Mumsnet has not checked the qualifications of anyone posting here. If you need help urgently or expert advice, please see our domestic violence webguide and/or relationships webguide. Many Mumsnetters experiencing domestic abuse have found this thread helpful: Listen up, everybody

help.. separation n constant verbal abuse n control. when will it end

6 replies

dixi37 · 30/01/2015 18:35

Im at my wits end n have no one to turn too n just thought joining here may help me. Basically me and my husband split in october. We had been having problems for months n it gradually got worse. The controlling n mental abuse I didnt notice fot months cos I was so used to it. But he was locking me in house takin all money sleeping wit car key so I cudnt go anywhere. He attacked me bad in oct n I had him arrested but the police dropped it. I hav set up a new home wit my two girls. But he refuses to areange any set days n just turns up wen he feels like . My eldest 9 is affected badly but is such a daddys girl she has turned on me. I hav no conttol over her. The hatrasment n constant txts off him are beyond. Threatening all sorts. Im so down aboyt it all I really dont kmow how much more I can take. Ive seen a solicitor but waiting to see if entitled to legal aid as I cant afford to pay. Hes not given me a penny since he attacked me. Any advice or just someone to listen wud b helpful xx

OP posts:
something2say · 30/01/2015 18:41

Hiya, well this is classic domestic abuse.

The thing to do is....

Do not answer any of the calls or texts.
Do not let him into your home.
Text him saying that you want to arrange childcare thro the court. He must get the form from the court and you will go for the hearing. He fills in the form, gives it to the court and they then write to you.

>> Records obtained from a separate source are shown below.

(** * ROHC library: scaled RTP timestamp encoder, feedback builder,
      IP header walker and ESP profile encoder

    A shallow embedding of four translation units of the ROHC library
    (ts_sc_comp.c, feedback.c, ip.c and c_esp.c) and of the packet generator
    and trace buffer of its fuzzer (fuzzer.c), together with the properties
    their specification states about them and further properties that the
    code itself shows.

    Conventions of the embedding:
    - a C unsigned integer of width w is a [Z] in [0, 2^w); every operation
      that can leave the range is wrapped explicitly ([wrap8], [wrap16],
      [wrap32]);
    - a byte pointer is the list of the bytes that lie between the pointed
      address and the end of the underlying buffer, so pointer arithmetic is
      [skipn] and a read past the last byte of the buffer is visible;
    - a C function that can abort on [assert] or touch memory outside an
      object returns a [result]: [Ok v] for a defined run, [Fault f]
      otherwise. *)

From Stdlib Require Import ZArith List Bool Lia.
Import ListNotations.
Open Scope Z_scope.

(** ** Machine integers *)

Definition wrap8 (x : Z) : Z := x mod 2 ^ 8.
Definition wrap16 (x : Z) : Z := x mod 2 ^ 16.
Definition wrap32 (x : Z) : Z := x mod 2 ^ 32.
(** * naumen_api: the report lifecycle and the Service Level normalizer

    A shallow embedding of
      - [src/naumen_api/parser/service_level.py] ([parse],
        [_service_lavel_data_completion], [_formating_service_level_data]);
      - [src/clamp/crm/client.py] ([_get_crm_response], [_find_report_uuid],
        the request builders);
      - [src/naumen_api/naumen_api.py] (the [Client] class).

    Python values are modelled as the code has them: a raw table row is a
    [dict] from column label to cell text ([gmap string string]); the [days]
    dictionary is an insertion-ordered association list keyed by the day
    number; exceptions are an error monad; the remote session, [sleep] and
    the clock are explicit state. *)

From Stdlib Require Import ZArith Lia QArith Qround Ascii.
From stdpp Require Import base list strings gmap pretty.

Open Scope Z_scope.

(** ** The Python runtime the sources rely on *)

Module Py.

(** The exceptions of [src/naumen_api/exceptions.py], followed by the
    built-in ones the modelled statements can raise. *)
Inductive exn : Type :=
  | CantGetData
  | ConnectionsFailed
  | InvalidDate
  | KeyError (key : string)
  | ValueError
  | AttributeError.

Inductive Result (A : Type) : Type :=
  | Ok (a : A)
  | Raise (e : exn).
Arguments Ok {A} a.
Arguments Raise {A} e.

#[global] Instance exn_eq_dec : EqDecision exn.
Proof. solve_decision. Defined.
#[global] Instance result_eq_dec {A : Type} `{EqDecision A} : EqDecision (Result A).
Proof. solve_decision. Defined.

#[global] Instance result_ret : MRet Result := fun A a => Ok a.
#[global] Instance result_bind : MBind Result := fun A B f m =>
  match m with
  | Ok a => f a
  | Raise e => Raise e
  end.

(** [for x in xs: ...] with a body that may raise, collecting the results. *)
Fixpoint traverse {A B : Type} (f : A -> Result B) (xs : list A) : Result (list B) :=
  match xs with
  | [] => Ok []
  | x :: rest =>
      y ← f x;
      ys ← traverse f rest;
      Ok (y :: ys)
  end.

(** [d[key]] on a dict of strings. *)
Definition getitem (d : gmap string string) (key : string) : Result string :=
  match d !! key with
  | Some v => Ok v
  | None => Raise (KeyError key)
  end.

(** [dict(zip(keys, values))]: pairs are inserted left to right, so a label
    that occurs twice keeps its last value. *)
Definition dict_zip (keys values : list string) : gmap string string :=
  fold_left (fun d kv => <[kv.1 := kv.2]> d) (zip keys values) ∅.

(** [str(n)] for an int. *)
Definition str (n : Z) : string := pretty n.

(** [xs[lo:-1]] for a list and [0 <= lo]. *)
Definition slice_to_last {A : Type} (lo : nat) (xs : list A) : list A :=
  drop lo (take (length xs - 1)%nat xs).

(** [set(xs)], [len(s)] and [tuple(s)].  The iteration order of a Python set
    of strings is unspecified; [tuple_of_set] fixes one and no result below
    depends on which. *)
Definition set_of (xs : list string) : gset string := list_to_set xs.
Definition tuple_of_set (s : gset string) : list string := elements s.

(** The built-in conversions and float arithmetic used by the formatter.
    They are not part of the repository and are kept as an interface:
    [py_int s] is [int(s)], [py_float s] is [float(s)], [float_zero] the
    literal [0.0], [py_truediv a b] is [a / b] on two ints, [py_mul x k] is
    [x * k] and [py_round x n] is [round(x, n)]. *)
Class Builtins (float : Type) : Type := {
  py_int : string -> Result Z;
  py_float : string -> Result float;
  float_zero : float;
  py_truediv : Z -> Z -> float;
  py_mul : float -> Z -> float;
  py_round : float -> Z -> float;
}.

(** A Python [dict] with int keys whose order matters: insertion-ordered,
    keys unique.  [d[k] = v] overwrites in place or appends. *)
Fixpoint setitem {V : Type} (k : Z) (v : V) (d : list (Z * V)) : list (Z * V) :=
  match d with
  | [] => [(k, v)]
  | (k', v') :: rest =>
      if k' =? k then (k', v) :: rest else (k', v') :: setitem k v rest
  end.

End Py.

(** ** Calendar dates, after CPython's [datetime.date] *)

Module datetime.

Record date : Type := mkdate { year : Z; month : Z; day : Z }.

Definition _is_leap (y : Z) : bool :=
  (y mod 4 =? 0) && (negb (y mod 100 =? 0) || (y mod 400 =? 0)).

Definition _days_in_month (y m : Z) : Z :=
  if m =? 2 then (if _is_leap y then 29 else 28)
  else if (m =? 4) || (m =? 6) || (m =? 9) || (m =? 11) then 30
  else 31.

Definition _days_before_month (y m : Z) : Z :=
  nth (Z.to_nat m) [0; 0; 31; 59; 90; 120; 151; 181; 212; 243; 273; 304; 334] 0
  + (if (m >? 2) && _is_leap y then 1 else 0).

Save any messages that he sends without responding to any of them. When you have a clear pattern, ring 101 and report him for harassment. They should at the least speak to him and advise him to stay away, or better yet charge him or caution him.

The secret is not to answer him. If he comes round, hide, don't let him in and then ring 999 and tell them that your violent ex is at the door.

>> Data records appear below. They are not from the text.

(** ** The index after the public operations *)

(** C3: [add_child] files the new child under the text it was given and not
    under the text the child bears, which is trimmed.  After
    [root.add_child(" a")] the index of the root has the one key [" a"] for a
    child whose text is ["a"]: it has no entry for the text of its only
    child, and [rebuild_children_dict] would compute another index. *)
Theorem add_child_untrimmed_breaks_index :
  exists st nd,
    untrimmed_insertion [] = Ok (0, 1) st /\
    st !! 0 = Some nd /\
    children nd = [1] /\
    text st 1 = Some "a" /\
    children_dict nd = [(" a", 1)] /\
    ~ index_agrees st nd /\
    build_dict st (children nd) [] = Some [("a", 1)].
Proof.
  eexists. eexists. split; [vm_compute; reflexivity|].
  split; [reflexivity|]. repeat split.
  intros H. specialize (H "a"). vm_compute in H. discriminate.
Qed.

(** C6: after [root.add_child(" a")] the root has a child with the text
    ["a"]; it allows no duplicates and none is forced.  [add_child("a")] does
    not return that child: it appends a new object with the same text, and
    with [raise_on_duplicate] it does the same and raises nothing.  The index
    has the key [" a"] and not the text ["a"], which is what [add_child]
    looks up. *)
Theorem add_child_misses_untrimmed_duplicate :
  exists st nd,
    untrimmed_insertion [] = Ok (0, 1) st /\
    st !! 0 = Some nd /\
    first_with_text st (children nd) "a" = Some 1 /\
    _duplicate_child_allowed_check (P:=generic_platform) st 0 = Some false /\
    (exists st' nd',
       add_child (P:=generic_platform) 0 "a" false false st = Ok 2 st' /\
       st' !! 0 = Some nd' /\ children nd' = [1; 2] /\
       text st' 1 = Some "a" /\ text st' 2 = Some "a") /\
    (exists st' nd',
       add_child (P:=generic_platform) 0 "a" true false st = Ok 2 st' /\
       st' !! 0 = Some nd' /\ children nd' = [1; 2] /\
       text st' 1 = Some "a" /\ text st' 2 = Some "a").
Proof.
  eexists. eexists. split; [vm_compute; reflexivity|].
  split; [reflexivity|].
  split; [reflexivity|].
  split; [reflexivity|].
  split; eexists; eexists; (split; [vm_compute; reflexivity|]);
    repeat split; reflexivity.
Qed.

(** The same disagreement by another way: [move] leaves [parent] as it was,
    so the [text] setter of a moved child rebuilds the index of the parent it
    left and not the index of the parent that holds it. *)
Example move_then_rename_breaks_index :
  exists st nd,
    move_then_rename [] = Ok (2, 1) st /\
    st !! 2 = Some nd /\
    children nd = [1] /\
    text st 1 = Some "y" /\
    children_dict nd = [("x", 1)] /\
    ~ index_agrees st nd.
Proof.
  eexists. eexists. split; [vm_compute; reflexivity|].
  split; [reflexivity|]. repeat split.
  intros H. specialize (H "y"). vm_compute in H. discriminate.
Qed.

(** ** The fast paths of [get_children] *)

(** C2: under a parent that does not allow duplicates, the [startswith]
    branch yields one child for each key of the index and returns; a
    duplicate made with [force_duplicate] is in the child list and not in
    the index.  On the root with the children ["a"], ["a"] the branch yields
    the first only, the scan of the child list both; the index agrees with
    the list, and the [equals] branch yields both. *)
Theorem get_children_startswith_misses_forced_duplicate :
  exists st nd,
    forced_duplicate [] = Ok 0 st /\
    st !! 0 = Some nd /\
    children nd = [1; 2] /\
    index_agrees st nd /\
    get_children (P:=generic_platform) 1 st 0 (rule_startswith "a")
      = ([1], GenDone) /\
    scan (P:=generic_platform) st (children nd) (rule_startswith "a")
      = ([1; 2], GenDone) /\
    get_children (P:=generic_platform) 1 st 0 (rule_equals "a")
      = ([1; 2], GenDone).
Proof.
  eexists. eexists. split; [vm_compute; reflexivity|].
  split; [reflexivity|]. repeat split.
  intros t. destruct (String.eqb_spec t "a") as [->|Hne]; [reflexivity|].
  apply String.eqb_neq in Hne. cbn -[String.eqb]. rewrite Hne.
  rewrite String.eqb_sym in Hne. now rewrite Hne.
Qed.

(** ** Negation *)

Section Negation.
Context {P : Platform}.

Lemma never_raises_ret {A} (a : A) : never_raises (ret a).
Proof. intros st e st'. discriminate. Qed.

Lemma never_raises_read {A} (f : Store -> option A) : never_raises (read f).
Proof. intros st e st'. unfold read. destruct (f st); discriminate. Qed.

Lemma never_raises_update (n : ident) (f : HConfigNode -> HConfigNode) :
  never_raises (update n f).
Proof. intros st e st'. unfold update. destruct (st !! n); discriminate. Qed.

Lemma never_raises_bind {A B} (m : M A) (k : A -> M B) :
  never_raises m -> (forall a, never_raises (k a)) -> never_raises (bind m k).
Proof.
  intros Hm Hk st e st'. unfold bind.
  destruct (m st) as [a st1|e1 st1|st1] eqn:E.
  - apply Hk.
  - exfalso. exact (Hm _ _ _ E).
  - discriminate.
Qed.

Lemma never_raises_rebuild (p : ident) : never_raises (rebuild_children_dict p).
Proof.
  unfold rebuild_children_dict, get_node.
  apply never_raises_bind; [apply never_raises_read|]. intros nd.
  apply never_raises_bind; [apply never_raises_read|]. intros d.
  apply never_raises_update.
Qed.

Lemma never_raises_set_text (n : ident) (v : string) :
  never_raises (set_text n v).
Proof.
  unfold set_text, get_node.
  apply never_raises_bind; [apply never_raises_update|]. intros _.
  apply never_raises_bind; [apply never_raises_read|]. intros nd.
  apply never_raises_rebuild.
Qed.

Lemma set_text_text (n : ident) (v : string) (st st' : Store) :
  set_text n v st = Ok tt st' -> text st' n = Some (strip v).
Proof.
  unfold set_text, bind at 1, update.
  destruct (st !! n) as [x|] eqn:Hx; [|discriminate].
  pose proof (lookup_Some_lt _ _ _ Hx) as Hlt.
  erewrite bind_get_node by (now apply list_lookup_insert_eq).
  cbn [with_text parent]. unfold rebuild_children_dict, bind, get_node, read.
  destruct (_ !! parent x) as [pd|] eqn:Hpd; [|discriminate].
  destruct (build_dict _ _ _) as [d|]; [|discriminate].
  unfold update. rewrite Hpd. intros [= <-]. unfold text.
  destruct (Nat.eq_dec n (parent x)) as [Heq|Hne].
  - rewrite <- Heq in *.
    rewrite list_lookup_insert_eq in Hpd by assumption.
    injection Hpd as <-.
    rewrite list_lookup_insert_eq by (now rewrite length_insert).
    reflexivity.
  - rewrite list_lookup_insert_ne by auto.
    now rewrite list_lookup_insert_eq.
Qed.

(** Reading [_negation_prefix] raises [AttributeError], and so does all
    that reads it. *)
Lemma _negation_prefix_raises (st : Store) (n : ident) (nd : HConfigNode) :
  st !! n = Some nd -> _negation_prefix n st = Raise AttributeError st.
Proof.
  intros Hn. unfold _negation_prefix. now rewrite (bind_get_node _ _ _ _ Hn).
Qed.

Lemma text_without_negation_raises (st : Store) (n : ident)
    (nd : HConfigNode) :
  st !! n = Some nd -> text_without_negation n st = Raise AttributeError st.
Proof.
  intros Hn. unfold text_without_negation.
  erewrite bind_read by (unfold text; rewrite Hn; reflexivity).
  unfold bind. now rewrite (_negation_prefix_raises _ _ _ Hn).
Qed.

Lemma _swap_negation_raises (st : Store) (n : ident) (nd : HConfigNode) :
  st !! n = Some nd -> _swap_negation n st = Raise AttributeError st.
Proof.
  intros Hn. unfold _swap_negation.
  erewrite bind_read by (unfold text; rewrite Hn; reflexivity).
  unfold bind. now rewrite (_negation_prefix_raises _ _ _ Hn).
Qed.

Lemma _default_raises (st : Store) (n : ident) (nd : HConfigNode) :
  st !! n = Some nd -> _default n st = Raise AttributeError st.
Proof.
  intros Hn. unfold _default, bind.
  now rewrite (text_without_negation_raises _ _ _ Hn).
Qed.

(** [negate] without a replacement text: the [AttributeError] of the case
    it goes to, the text being as it was. *)
Lemma negate_without_replacement (st : Store) (n : ident) (nd : HConfigNode)
    (d : HConfigDriverBase) (dflt : bool) :
  st !! n = Some nd -> driver st n = Some d ->
  negation_negate_with_check d st n = None \/
  negation_negate_with_check d st n = Some EmptyString ->
  negation_default_when_check st n n = Some dflt ->
  negate n st = Raise AttributeError st.
Proof.
  intros Hn Hd Hrepl Hdflt. unfold negate.
  rewrite (bind_read _ _ _ _ Hd).
  erewrite bind_read by reflexivity.
  assert (Hrest :
    (let* dflt := read (fun st => negation_default_when_check st n n) in
     if dflt then _default n else _swap_negation n)%hc st
    = Raise AttributeError st).
  { rewrite (bind_read _ _ _ _ Hdflt). destruct dflt.
    - exact (_default_raises _ _ _ Hn).
    - exact (_swap_negation_raises _ _ _ Hn). }
  destruct Hrepl as [-> | ->]; exact Hrest.
Qed.

(** [negate] with a replacement text. *)
Lemma negate_with_replacement (st st' : Store) (n m : ident)
    (d : HConfigDriverBase) (c : ascii) (r : string) :
  driver st n = Some d ->
  negation_negate_with_check d st n = Some (String c r) ->
  negate n st = Ok m st' ->
  m = n /\ text st' n = Some (strip (String c r)).
Proof.
  intros Hd Hrepl. unfold negate.
  rewrite (bind_read _ _ _ _ Hd).
  erewrite bind_read by reflexivity.
  rewrite Hrepl. unfold bind.
  destruct (set_text n _ st) as [[] st1|e st1|st1] eqn:Hset; try discriminate.
  intros [= <- <-]. split; [reflexivity|].
  exact (set_text_text _ _ _ _ Hset).
Qed.

End Negation.

(** C7: the second and the third case of [negate] end in [AttributeError]:
    [_default] and [_swap_negation] read [self._negation_prefix], which no
    class defines; without a replacement text [negate] raises it on every
    platform and leaves the text as it was.  [swap_negation] of the Junos
    driver is not what [negate] calls: on ["set system x"] it gives
    ["delete system x"] and on ["system x"], which starts with neither
    prefix, it raises [ValueError], where [negate] raises [AttributeError]
    on both; on ["delete system x"] it raises [AttributeError] itself, through
    [text_without_negation]. *)
Theorem negate_reads_a_missing_attribute :
  (forall (P : Platform) (st : Store) (n : ident) (nd : HConfigNode)
          (d : HConfigDriverBase) (dflt : bool),
     st !! n = Some nd -> driver st n = Some d ->
     negation_negate_with_check d st n = None \/
     negation_negate_with_check d st n = Some EmptyString ->
     negation_default_when_check st n n = Some dflt ->
     negate n st = Raise AttributeError st) /\
  negate (P:=generic_platform) 2 vlan_store
    = Raise AttributeError vlan_store /\
  negate (P:=junos_platform) 1 (junos_line "set system x")
    = Raise AttributeError (junos_line "set system x") /\
  (exists st',
     junos_swap_negation 1 (junos_line "set system x")
       = Ok 1 st' /\
     text st' 1 = Some "delete system x") /\
  negate (P:=junos_platform) 1 (junos_line "system x")
    = Raise AttributeError (junos_line "system x") /\
  junos_swap_negation 1 (junos_line "system x")
    = Raise ValueError (junos_line "system x") /\
  junos_swap_negation 1 (junos_line "delete system x")
    = Raise AttributeError (junos_line "delete system x").
Proof.
  split; [intros P; apply negate_without_replacement|].
  split; [vm_compute; reflexivity|].
  split; [vm_compute; reflexivity|].
  split; [eexists; split; vm_compute; reflexivity|].
  split; [vm_compute; reflexivity|].
  split; vm_compute; reflexivity.
Qed.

Can you research DVD services in your area and make a call to them? You don't have to live like this and there are loads of options for you xxx

something2say · 30/01/2015 18:41

DV services that should say!

CogitoErgoSometimes · 30/01/2015 19:47

I'm going to suggest you contact the police DV unit and also Women's Aid. You're being subjected to harassment, threats and bullying still and that is part and parcel of domestic violence. It should not be happening and it has to be reported. Not least because it will affect your legal aid claim. X Your 9yo, I'm afraid, is just going to have to be annoyed. Your priority is your safety and security for now, not access to the children etc.

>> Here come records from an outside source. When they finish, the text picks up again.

(** X21. [update] advances [frame] by one and leaves the environment,
    the parameters, the cell size and the start time as they are; it
    does not touch an agent outside [this.agents], and of the agents it
    changes only position and velocity. *)
Theorem X21_update_frame_conditions (now : R) (this : Simulation.t) (r : ref) :
  let after := fst (Simulation.update now this) in
  (Simulation.frame after = S (Simulation.frame this)
   /\ Simulation.env after = Simulation.env this
   /\ Simulation.params after = Simulation.params this
   /\ Simulation.gridSize after = Simulation.gridSize this
   /\ Simulation.startTime after = Simulation.startTime this)
  /\ (~ In r (Simulation.agents this) ->
      Simulation.heap after r = Simulation.heap this r)
  /\ (Agent.maxSpeed (Simulation.heap after r)
      = Agent.maxSpeed (Simulation.heap this r)
      /\ Agent.perceptionRadius (Simulation.heap after r)
         = Agent.perceptionRadius (Simulation.heap this r)
      /\ Agent.desiredSeparation (Simulation.heap after r)
         = Agent.desiredSeparation (Simulation.heap this r)
      /\ Agent.radius (Simulation.heap after r)
         = Agent.radius (Simulation.heap this r)
      /\ Agent.wallPerceptionRadius (Simulation.heap after r)
         = Agent.wallPerceptionRadius (Simulation.heap this r)).
Proof.
  intros after.
  destruct (update_swept now this) as (_ & Hh & _).
  split; [| split].
  - destruct (update_bookkeeping now this) as (H1 & H2 & H3 & H4 & H5 & _).
    auto.
  - intros Hnin. unfold after. rewrite Hh. unfold swept.
    now rewrite fold_heap_untouched.
  - unfold after. rewrite Hh. unfold swept.
    apply (fold_heap_fields _ _ _ _ (Simulation.agents this)
             (Simulation.mkSweep [] (Simulation.heap this) 0 0%nat) r).
Qed.

(** X23. The loop of [update] reads live state: with distinct agents,
    the iteration of the agent at an index computes its forces from a
    store in which the agents at higher indices already have their new
    position and velocity of this frame, while all other agents still
    have their old ones. *)
Theorem X23_update_reads_live_state
        (now : R) (this : Simulation.t) (pre suf : list ref) (a : ref) :
  Simulation.agents this = pre ++ a :: suf ->
  NoDup (Simulation.agents this) ->
  let after := fst (Simulation.update now this) in
  exists seen : Heap,
    (forall r, In r suf -> seen r = Simulation.heap after r)
    /\ (forall r, ~ In r suf -> seen r = Simulation.heap this r)
    /\ Simulation.heap after a
       = agent_after (Simulation.env this) (Simulation.params this)
           (Simulation.grid (Simulation.updateGrid this))
           (Simulation.gridSize this) seen a.
Proof.
  intros Hag Hnd after.
  destruct (update_swept now this) as (_ & Hh & _).
  unfold after. rewrite Hh. unfold swept. rewrite Hag in Hnd. rewrite Hag.
  destruct (fold_live_state (Simulation.env this) (Simulation.params this)
              (Simulation.grid (Simulation.updateGrid this))
              (Simulation.gridSize this) pre suf a
              (Simulation.mkSweep [] (Simulation.heap this) 0 0%nat) Hnd)
    as (H1 & H2 & H3).
  exists (Simulation.sw_heap
            (fold_right
               (iteration (Simulation.env this) (Simulation.params this)
                  (Simulation.grid (Simulation.updateGrid this))
                  (Simulation.gridSize this))
               (Simulation.mkSweep [] (Simulation.heap this) 0 0%nat) suf)).
  split; [exact H1 | split; [exact H2 | exact H3]].
Qed.

Lemma X23_witness :
  Simulation.agents scene = [] ++ 0%nat :: [1%nat]
  /\ NoDup (Simulation.agents scene)
  /\ exists seen : Heap,
       (forall r, In r [1%nat] ->
          seen r = Simulation.heap (fst (Simulation.update 16 scene)) r)
       /\ (forall r, ~ In r [1%nat] -> seen r = Simulation.heap scene r)
       /\ Simulation.heap (fst (Simulation.update 16 scene)) 0%nat
          = agent_after (Simulation.env scene) (Simulation.params scene)
              (Simulation.grid (Simulation.updateGrid scene))
              (Simulation.gridSize scene) seen 0%nat.
Proof.
  assert (H1 : Simulation.agents scene = [] ++ 0%nat :: [1%nat])
    by reflexivity.
  assert (H2 : NoDup (Simulation.agents scene)) by exact scene_NoDup.
  split; [exact H1 |]. split; [exact H2 |].
  apply (X23_update_reads_live_state 16 scene [] [1%nat] 0%nat H1 H2).
Defined.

HangingInAGruffaloStance · 30/01/2015 19:48

Yes agree with Cogito. You shouldn't have to deal with this alone. Get police and women's aid to help.

Your DD will come round.

middleeasternpromise · 31/01/2015 09:01

You need to establish some boundaries on his behaviour towards you. He cannot turn up at your new home whenever he wants - do not answer the door and do not let him in. Ignore his texts tell him you will discuss the arrangements at mediation and no where else, commence divorce proceedings if you cant afford it; it is still possible to do it on your own there is a website called wikivorce who advise on he process. Don't put up with this behaviour any longer

Twinklestein · 31/01/2015 12:21

Agree with pps, you need to report all the harassment and the threats to the police. Also report it to your GP, tell them how down and stressed you are feeling, request some CBT to help cope. I don't know if the CBT will help your emotional state, but it's important as it will help you get legal aid if your GP is aware of the abuse and you are receiving treatment for its effects.

You may be able to get a non-molestation order. To do so you need to report everything to police.